Exercise description »
Go through the entries below, count every line with the string "CachedObjectRepository", and answer with only that number.

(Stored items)
(* ===== verification/CachedObjectRepo.v ===== *)
(** * The cached object repository: [internal/metadata/cache.go], [object_replace.go]

    The repository of objects behind the cache: reads as [cached_read], writes with the
    eviction of their key or bucket. *)

From S2P Require Import Prelude GoStrings Effects Schema Db ObjectRepo Cache Prog CachedBucketRepo.

Module CachedObjectRepository.

Definition Create (object : Object) : prog World (result Object) :=
  then_evict (ObjectRepository.Create object) (evictObject (o_bucket_name object) (o_key object)).

Definition GetByKey `{Rounds} (bucketName key : string) : prog World (result Object) :=
  cached_read rounds (getObject bucketName key) (ObjectRepository.GetByKey bucketName key) publishObject.

Definition List (bucketName prefix startAfter : string) (maxKeys : Z) : prog World (result (list Object * bool)) :=
  call (db (ObjectRepository.List bucketName prefix startAfter maxKeys)).

Definition ListDelimited (bucketName prefix startAfter delimiter : string) (maxKeys : Z)
    : prog World (result (list DelimitedListEntry)) :=
  call (db (ObjectRepository.ListDelimited bucketName prefix startAfter delimiter maxKeys)).

Definition Replace (object : Object) (ifMatch ifNoneMatch : string) : prog World (result string) :=
  then_evict (ObjectRepository.Replace object ifMatch ifNoneMatch)
    (evictObject (o_bucket_name object) (o_key object)).

Definition Delete (bucketName key : string) : prog World (result unit) :=
  then_evict (ObjectRepository.Delete bucketName key) (evictObject bucketName key).

Definition DeleteAllInBucket (bucketName : string) : prog World (result unit) :=
  then_evict (ObjectRepository.DeleteAllInBucket bucketName) (evictObjectsInBucket bucketName).

End CachedObjectRepository.
Lemma start_step_inv i tg :
  idle (sy_threads s !! i) ->
  sys_inv (MkSys (sy_state s) (<[i := Reader tg RStart (sy_evictions s)]> (sy_threads s)) (sy_evictions s)).
Proof using Hs.
  intros Hi. destruct (si_cache s Hs) as (m & Em & Hm & Hr & Hc).
  set (s' := MkSys _ _ _).
  assert (Hf : forall k v, fresh k v s -> fresh k v s').
  { intros k v. apply fresh_mono; [|by left]. by apply idle_pending. }
  apply (sys_inv_intro s (sy_state s) i _ _ m); auto. by split.
Qed.

Lemma write_step_inv i {A} (m : M Db A) evict P r st' :
  idle (sy_threads s !! i) -> wrapped m evict P -> db m (sy_state s) = (r, st') ->
  sys_inv (MkSys st' (<[i := Committed evict P]> (sy_threads s)) (sy_evictions s)).
Proof using Hs.
  intros Hi Hw E. destruct (si_cache s Hs) as (c & Em & Hm & Hr & Hc).
  unfold db, on in E. destruct (m _) as [r' d'] eqn:Em'. injection E as _ <-.
  set (s' := MkSys _ _ _).
  assert (Hf : forall k v, fresh k v s -> fresh k v s').
  { intros k v [Hv Hk]. split; [done|]. destruct Hk as [Hk|Hk].
    - destruct (wrapped_dec m evict P k Hw) as [HP|HP].
      + right. exists i, evict, P. split; [|done]. simpl. by rewrite lookup_insert_eq.
      + left. rewrite <- Hk. by apply (wrapped_outside m evict P _ _ _ Hw Em').
    - right. apply (write_pending_mono k s); [|done]. by apply idle_pending. }
  eapply (sys_inv_intro s _ i _ _ c); try done; [by exists A, m|]. intros k v Hk. by apply Hf, Hc.
Qed.

Lemma evict_step_inv i evict P :
  sy_threads s !! i = Some (Committed evict P) ->
  sys_inv (MkSys (MkWorld (w_db (sy_state s)) (w_os (sy_state s)) (evict (w_cache (sy_state s))))
             (<[i := Finished]> (sy_threads s)) (S (sy_evictions s))).
Proof using Hs.
  intros Hi. destruct (si_cache s Hs) as (c & Em & Hm & Hr & Hc).
  destruct (si_threads s Hs i _ Hi) as (A & m & Hw).
  destruct (wrapped_evicts m evict P c Hw Hm) as (c' & Ec' & [Hc' _ Hr' _ Hgone Hkept]).
  rewrite Em, Ec'.
  eapply (sys_inv_intro s _ i Finished _ c'); try done; [lia|lia| |].
  - rewrite Hr', Hr. unfold uint64. rewrite Zplus_mod_idemp_l. f_equal. lia.
  - intros k v Hk. destruct (wrapped_dec m evict P k Hw) as [HP|HP]; [by rewrite Hgone in Hk|].
    rewrite Hkept in Hk by done. destruct (Hc k v Hk) as [Hv [?|(j & ev & Q & Hj & HQ)]]; (split; [done|]); [by left|].
    right. exists j, ev, Q. split; [|done]. simpl. rewrite lookup_insert_ne; [done|].
    intros ->. rewrite Hi in Hj. injection Hj as <- <-. done.
Qed.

Result »
2